Lemma exec_alloc_id A s name len a : sys s A → allowed A (OAllocId name len a) → simulates A (OAllocId name len a) s.
Proof using malloc_fresh mmap_fresh.
  intros HA [Hf Hr]. unfold simulates. cbn [exec]. apply wp_bind. unfold p_c_nvalloc_id. apply wp_bind, named_ok; [apply Hf|]. apply wp_bind. eapply wp_je_malloc; [done..|]. intros rqst s' Eid HA' Ha0. apply wp_bind, wp_check; [done|]. do 2 apply wp_ret.
  rewrite Eid, u32_small by apply gen_id_u32. eexists. split; [apply SAllocId|done].
Qed.

Lemma exec_read A s name : sys s A → allowed A (ORead name) → simulates A (ORead name) s.
Proof.
  intros HA [Hlen Hst]. pose proof HA as [(I & Hg & Ho & Hnm) _ _ _]. unfold simulates. cbn [exec]. apply wp_bind. eapply (wp_read malloc mmap); [exact Hg|done|done| |].
  - intros v j Hl Ej. apply wp_ret. exists A. split; [|done]. apply (SRead A name (to_obj I v j)). rewrite <- Ej. by apply objs_live.
  - intros Hno. apply wp_ret. exists A. split; [|done]. apply SNone. by apply (objs_none _ _ _ Ho).
Qed.

(** A byte of the object that a request finds. *)
Lemma wp_load_mapped A s rqst id x i (Q : Z → nvstate → Prop) :
  sys s A → r_pid rqst = pid0 → (if not_null (r_id rqst) then u32 (r_id rqst) else gen_id_from_str (r_var_name rqst)) = id → id ∉ stale A → objs A !! id = Some x → 0 ≤ i < osize x →
  (∀ b, a_data x !! Z.to_nat i = Some b → Q b s) →
  wp (nv_map_read malloc mmap rqst) s (λ r s', wp (check (not_null r.1)) s' (λ _ s', wp (load_byte (r.1 + i)) s' Q)).
Proof.
  intros HA Ep Eid Hst Ex Hi HQ. pose proof HA as [(I & Hg & Ho & Hnm) _ _ _]. eapply (wp_nv_map_read malloc mmap _ _ s I _ _ id); [exact Hg|done|done|done| |]; [|intros Hno; by rewrite (proj2 (objs_none _ _ _ Ho) Hno) in Ex].
  intros v j Hl Ej. cbv zeta. apply wp_check; [by eapply nv_ptr_not_null|]. pose proof (objs_live _ _ _ _ Ho Hl) as El. rewrite Ej in El. assert (x = to_obj I v j) as -> by congruence.
  rewrite (osize_to_obj _ _ _ _ _ (gd_wf _ _ _ _ _ Hg) Hl) in Hi. pose proof (nv_ptr_points _ _ _ _ _ _ _ i Hg Hl Hi) as Hp. eapply wp_load_byte; [apply Hg|exact Hp|]. apply HQ.
  cbn. rewrite lookup_block by done. by rewrite (d_by _ _ (gd_disk _ _ _ _ _ Hg) v _ (proj1 Hl)).
Qed.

------------------------------------------------

[Task brief] Proceeding from the line containing "- intros Hno." through the line containing "(∀ b, a_data", transcribe the lines above exactly, both end lines included.

[Exercise output]
  - intros Hno. apply wp_ret. exists A. split; [|done]. apply SNone. by apply (objs_none _ _ _ Ho).
Qed.

(** A byte of the object that a request finds. *)
Lemma wp_load_mapped A s rqst id x i (Q : Z → nvstate → Prop) :
  sys s A → r_pid rqst = pid0 → (if not_null (r_id rqst) then u32 (r_id rqst) else gen_id_from_str (r_var_name rqst)) = id → id ∉ stale A → objs A !! id = Some x → 0 ≤ i < osize x →
  (∀ b, a_data x !! Z.to_nat i = Some b → Q b s) →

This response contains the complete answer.